The program, which limited the purchase of certain goods, including some foods and toiletries, was discussed earlier this week for the cities of Maracaibo and San Francisco with the intention of reducing food waste and preventing contraband.

Estimates indicate that Zulian citizens consume only 50 of the 60 million tons of food that arrive in the state each month due to contrabandists, who take advantage of regulated prices to profit from the sale of products across the western border with Colombia.

To prevent these contrabandists from making purchases at multiple grocery stores throughout the day, the state government program had called for cashiers to make use of data recorded on customers’ identification cards, a sort of consumption “chip.”

In a speech during a campaign for the rational use of electricity, Maduro firmly rejected the idea.

“That is not a solution: not a chip, not a ticket,” he said. “The solution is to produce, and for Venezuelan families to become aware of their consumption.”

Maduro added that the program “does not reflect our economic beliefs – let that be clear to everyone.

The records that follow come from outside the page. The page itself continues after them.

(* ===== verification/Ddl.v ===== *)
(** * Definition statements

    Models [server/src/core/mappings/query/core/ddl_ops.rs] with the lookups of [query/catalogs.rs] and the
    temporary tables of [execution/commands/scoped_table.rs]: every statement that creates, changes or drops an
    object of a database, from its text to the catalog, the write-ahead log, the runtime indexes and the files.

    The catalogs of a node live in one map over one store of entities ([Node]).  A handler works on one catalog
    together with the log, the indexes and the disk ([DbState]); it may return early, keeping what it has changed,
    and [ConnectorResponse] is what it returns in the end.  The statements that go through the SQL parser take its
    result from the class [SqlFrontEnd].  Of the response only the row count and the constant part of its message
    are kept. *)

From Stdlib Require Import ZArith Lia.
From stdpp Require Import base gmap list strings.
From S2P Require Import Prelude Settings Record RowPayload WalFile Wal WalManager Identifiers Text LiveRows WalOps Schema.
From S2P Require Import RowCodec FieldValue DatabaseIndex RuntimeIndex Indexors IndexStore AlterTable Migration Entities Catalog.
From S2P Require Import CatalogReplay CatalogFile Statements DdlText.

Local Open Scope Z_scope.

(** ** Plans and responses *)

Inductive ConnectorResponse := Applied (affected_rows : Z) | Rejected (message : string).

Record CreateTablePlan := {
  plan_table_id : ustr;
  plan_schema : TableSchema;
  plan_temporary : bool;
  plan_composite_indexes : list (DatabaseIndexKind * list ustr)
}.

(** The statements as the SQL parser and the compiler of routines read them. *)
Class SqlFrontEnd := {
  create_table_plan_from_statement : ustr → option CreateTablePlan;
  parse_alter_table_change_plan_from_statement : ustr → option (ustr * list AlterTableChangeOp);
  parse_create_view_dependencies_from_sql : ustr → option (list ustr);
  parse_create_function_return_type_from_statement : ustr → option (option ustr);
  validate_function : ustr → ustr → option ustr → bool
}.

(** ** State *)

Record Node := {
  node_store : Store;
  catalogs : gmap ustr DatabaseCatalog;
  node_wal : WalState;
  node_indexes : RuntimeIndexStore;
  node_cache : SchemaCache
}.

Record DbState := mkDb {
  db : CState;
  db_wal : WalState;
  db_indexes : RuntimeIndexStore;
  db_cache : SchemaCache
}.

(** ** Handlers *)

Inductive Outcome (A : Type) := Done (x : A) | Return (r : ConnectorResponse) | Panic.
Arguments Done {A} _.
Arguments Return {A} _.
Arguments Panic {A}.

Abbreviation D A := (DbState → Outcome A * DbState).

Definition done {A} (x : A) : D A := λ s, (Done x, s).
Definition respond {A} (r : ConnectorResponse) : D A := λ s, (Return r, s).
Definition reject {A} (message : string) : D A := respond (Rejected message).
Definition panics {A} : D A := λ s, (Panic, s).
Definition chain {A B} (m : D A) (k : A → D B) : D B :=
  λ s, let '(o, s) := m s in
       match o with Done x => k x s | Return r => (Return r, s) | Panic => (Panic, s) end.

Declare Scope ddl_scope.
Delimit Scope ddl_scope with ddl.
Notation "'let*' x ':=' m 'in' k" := (chain m (λ x, k))
  (at level 10, x pattern, m at level 100, k at level 200) : ddl_scope.
Notation "'do*' m ';' k" := (chain m (λ _, k)) (at level 10, m at level 100, k at level 200) : ddl_scope.
Open Scope ddl_scope.

(** The catalog, the log and the disk from a handler. *)
Definition look {A} (f : CState → A) : D A := λ s, (Done (f (db s)), s).
Definition catalog_op {A} (m : M A) : D (result A DatabaseError) :=
  λ s, let '(r, c) := m (db s) in (Done r, mkDb c (db_wal s) (db_indexes s) (db_cache s)).
Definition wal_op {A} (f : WalState → A * WalState) : D A :=
  λ s, let '(x, wal) := f (db_wal s) in (Done x, mkDb (db s) wal (db_indexes s) (db_cache s)).
Definition disk_op {A} (f : World → A * World) : D A :=
  wal_op (λ wal, let '(x, w) := f (world wal) in (x, set_world w wal)).
Definition index_op (f : RuntimeIndexStore → RuntimeIndexStore) : D unit :=
  λ s, (Done tt, mkDb (db s) (db_wal s) (f (db_indexes s)) (db_cache s)).

(** [match m { Ok(x) => x, Err(err) => return rejected(message) }], and the same of an option. *)
Definition ok_or_reject {A E} (message : string) (r : result A E) : D A :=
  match r with Ok x => done x | Err _ => reject message end.
Definition some_or_reject {A} (message : string) (o : option A) : D A :=
  match o with Some x => done x | None => reject message end.
Definition try_catalog {A} (message : string) (m : M A) : D A :=
  let* r := catalog_op m in ok_or_reject message r.
Definition try_wal {A} (message : string) (f : WalState → result A string * WalState) : D A :=
  let* r := wal_op f in ok_or_reject message r.
Definition now : D Z := λ s,
  let '(st, c) := db s in
  (Done (clock st 0%nat),
   mkDb (mkStore (heap st) (fresh_ids st) (λ n, clock st (S n)), c) (db_wal s) (db_indexes s) (db_cache s)).

(** ** Finding the catalog *)

Section handlers.
Context `{RowCrypto} `{Zlib} `{Env} `{Digest} `{HashOrder} `{SqlFrontEnd} `{SchemaHasher} `{FieldValues}.
Context `{UuidText} `{BinarySearch}.
Context {ordinal_bincode : Bincode OrdinalRowPayload} {map_bincode : Bincode row_map}.
Context {value_list_bincode : Bincode (list bytes)}.
Context `{Bincode EncryptedRowPayloadEnvelope} `{Bincode LegacyEncryptedRowPayloadEnvelope} `{Bincode TransactionRecord}.
Context `{Bincode DatabaseCatalogSnapshot} `{Bincode DatabaseEntity}.
Context `{Bincode SchemaChangePayload} `{Bincode TableLifecyclePayload} `{Bincode IndexLifecyclePayload}.
Context `{Bincode EntityMetadataPayload} `{Bincode SqlDefinitionPayload}.
Context (node_data_dir : ustr) (available_workers : Z).

(** The key of the catalog of a database, which may be given by its name. *)
Definition resolve_catalog_mut (m : gmap ustr DatabaseCatalog) (database_id : ustr) : option ustr :=
  match m !! database_id with
  | Some _ => Some database_id
  | None =>
      key ← ok (from_database_name database_id);
      _ ← m !! key;
      Some key
  end.

Definition resolve_catalog_for_table_reference_mut (m : gmap ustr DatabaseCatalog) (active_database_id name : ustr) :
    option (ustr * ustr) :=
  match rsplit_once name (lit ".") with
  | Some (database_name, referenced) =>
      let referenced := normalize_identifier referenced in
      if is_empty referenced then None
      else key ← resolve_catalog_mut m database_name; Some (key, referenced)
  | None =>
      let table_id := normalize_identifier name in
      if is_empty table_id then None
      else if negb (is_empty (trim active_database_id)) then
        key ← resolve_catalog_mut m active_database_id; Some (key, table_id)
      else None
  end.

(** A handler on the catalog under a key. *)
Definition on_catalog (key : ustr) (m : D ConnectorResponse) (n : Node) : option ConnectorResponse * Node :=
  match catalogs n !! key with
  | None => (Some (Rejected "database not found"), n)
  | Some c =>
      let '(o, s) := m (mkDb (node_store n, c) (node_wal n) (node_indexes n) (node_cache n)) in
      (match o with Done r | Return r => Some r | Panic => None end,
       {| node_store := (db s).1; catalogs := <[key := (db s).2]> (catalogs n); node_wal := db_wal s;
          node_indexes := db_indexes s; node_cache := db_cache s |})
  end.

Definition in_database (database_id : ustr) (m : D ConnectorResponse) (n : Node) : option ConnectorResponse * Node :=
  match resolve_catalog_mut (catalogs n) database_id with
  | None => (Some (Rejected "database not found"), n)
  | Some key => on_catalog key m n
  end.

(** ** Records and files of an object *)

Definition append_payload_record_pair (database_wal_id entity_wal_id : ustr) (k : TransactionKind) (payload : bytes)
    (timestamp : Z) (database_error entity_error : string) : D unit :=
  do* try_wal database_error (append_payload_record database_wal_id k payload timestamp);
  try_wal entity_error (append_payload_record entity_wal_id k payload timestamp).

Definition server_metadata (created_at : Z) : EntityMetadata :=
  with_created_at created_at (with_creator (lit "server") default_metadata).

Definition apply_entity_metadata_with_wal (wal_id entity_wal_id entity_id : ustr) (created_at : Z)
    (operation_label : string) : D unit :=
  let metadata := server_metadata created_at in
  do* try_catalog (operation_label +:+ " metadata apply failed") (set_entity_metadata entity_id metadata);
  let* encoded :=
    some_or_reject (operation_label +:+ " metadata payload encode failed")
      (serialize {| em_entity_id := entity_id; em_metadata := metadata |}) in
  append_payload_record_pair wal_id entity_wal_id MetadataChange encoded created_at
    (operation_label +:+ " metadata WAL append failed") (operation_label +:+ " entity metadata WAL append failed").

Definition append_sql_definition_upsert_with_wal (wal_id entity_wal_id object_id : ustr) (k : SqlObjectKind)
    (text : ustr) (dependencies : list ustr) (created_at : Z) (operation_label : string) : D unit :=
  let* epoch := look (λ s, schema_epoch s.2) in
  let* encoded :=
    some_or_reject (operation_label +:+ " sql payload encode failed")
      (serialize {| sd_object_id := object_id; sd_object_kind := k; sd_action := SqlUpsert; sd_schema_epoch := epoch;
                    sd_sql := text; sd_dependencies := dependencies |}) in
  append_payload_record_pair wal_id entity_wal_id SqlDefinitionChange encoded created_at
    (operation_label +:+ " sql definition WAL append failed") (operation_label +:+ " entity sql WAL append failed").

Definition entity_snapshot_path (entity_id : ustr) : ustr :=
  node_data_dir ++ lit "/" ++ file_name EntityFile (stable_id [normalize_identifier entity_id]).

Definition persist_entity_snapshot (message : string) (entity_id : ustr) : D unit :=
  let normalized := normalize_identifier entity_id in
  let* e := look (entity normalized) in
  let* e := some_or_reject message e in
  let* payload := some_or_reject message (serialize e) in
  let* written := disk_op (write_bytes (entity_snapshot_path normalized) (make_header EntityFile ++ payload)) in
  if written : bool then done tt else reject message.

(** [fs::remove_file] where a missing file is no error. *)
Definition remove_if_present (message : string) (path : ustr) : D unit :=
  let* removed := disk_op (remove_file path) in
  match removed with None => reject message | Some _ => done tt end.

Definition remove_entity_snapshot_file (entity_id : ustr) : D unit :=
  remove_if_present "entity snapshot cleanup failed" (entity_snapshot_path entity_id).

Definition remove_table_stream_files (table_id : ustr) : D unit :=
  let normalized := normalize_identifier table_id in
  do* remove_if_present "drop table cleanup failed" (node_data_dir ++ lit "/" ++ file_name DataFile normalized);
  remove_if_present "drop table cleanup failed"
    (node_data_dir ++ lit "/" ++ file_name DataFile (stable_id [normalized])).

(** ** CREATE DATABASE *)

Definition parse_create_database_encryption_key_ref (sql database_name : ustr) : M (option ustr) :=
  match encryption_option (create_database_tokens sql) with
  | None => ret None
  | Some (GivenKey key_ref) => ret (Some key_ref)
  | Some DefaultKey =>
      let! id := unique_id in
      ret (Some (lit "enc:" ++ normalize_identifier database_name ++ lit ":" ++ id))
  end.

Definition execute_create_database_impl (statement : SqlRequest) (n : Node) : option ConnectorResponse * Node :=
  match object_name statement with
  | None => (Some (Rejected "create database missing database identifier"), n)
  | Some name =>
      let '(key_ref, (st, _)) :=
        parse_create_database_encryption_key_ref (sql statement) name (node_store n, DatabaseCatalog_new []) in
      let '(created, w) := create_new_database name node_data_dir st (world (node_wal n)) in
      let node cs w :=
        {| node_store := st; catalogs := cs; node_wal := set_world w (node_wal n); node_indexes := node_indexes n;
           node_cache := node_cache n |} in
      match created, key_ref with
      | Err _, _ | _, Err _ => (Some (Rejected "create database failed"), node (catalogs n) w)
      | Ok c, Ok None => (Some (Applied 1), node (<[catalog_id c := c]> (catalogs n)) w)
      | Ok c, Ok (Some key_ref) =>
          match configure_at_rest_encryption_key_ref key_ref c with
          | Err _ => (Some (Rejected "create database encryption configuration failed"), node (catalogs n) w)
          | Ok c =>
              let '(saved, w) := save_in_directory node_data_dir (st, c) w in
              match saved with
              | Err _ => (Some (Rejected "create database persistence failed"), node (catalogs n) w)
              | Ok _ => (Some (Applied 1), node (<[catalog_id c := c]> (catalogs n)) w)
              end
          end
      end
  end.

(** ** Temporary tables *)

(** [create_scoped_ephemeral_table]; the handle it returns is not used by CREATE TABLE. *)
Definition create_scoped_ephemeral_table (table_id : ustr) (sch : TableSchema) : D (ustr * ustr) :=
  let table_id := normalize_identifier table_id in
  let message := "create temporary table failed"%string in
  let* existing := look (table table_id) in
  match existing with
  | Some t =>
      if negb (table_temporary t) then reject message
      else if negb (bool_decide (fields (schema t) = fields sch)) then reject message
      else
        let* stream := look (catalog_entity_wal_stream_id table_id) in
        let stream := default table_id stream in
        do* try_wal message (set_stream_mode stream Ephemeral);
        let* _ := if str_eqb stream table_id then done (Ok tt) else wal_op (delete_stream table_id) in
        do* try_wal message (clear_stream_records stream);
        done (table_id, stream)
  | None =>
      do* try_catalog message (create_temporary_table table_id sch);
      let* stream := look (catalog_entity_wal_stream_id table_id) in
      let stream := default table_id stream in
      let* r := wal_op (set_stream_mode stream Ephemeral) in
      match r with
      | Err _ => do* catalog_op (drop_table table_id); reject message
      | Ok _ =>
          let* _ := if str_eqb stream table_id then done (Ok tt) else wal_op (delete_stream table_id) in
          done (table_id, stream)
      end
  end.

I firmly reject it, and if anyone is currently applying these measures, then they should stop immediately.”

Leopoldo López, head of the conservative opposition party Voluntad Popular, decried the measures as resembling “the Cuban way” of governance and claimed that they collapsed due to their own weight.

“The government of Nicolás Maduro continues to deepen the destruction of our economy, and there will be an organized and active people to defend their rights against these abuses and blunders,” he said.

Zulia governor Francisco Areas Cárdenas indicated on his Twitter account that he was “completely in agreement” with Maduro, and that he will only implement restrictions on contrabandists.

“Various sectors have invented the idea that we are going to apply a chip to the purchase of products,” he told the newspaper Panorama, based in Maracaibo. “I deny that information completely. What we are going to pursue is the contrabandists, monitoring those who go to five supermarkets on the same day … We’re going to locate who the contrabandists are, and we’re going to apply measures to stop this situation.”

Associated Press reported on 4 June that “Food Rationing” would begin in Venezuela.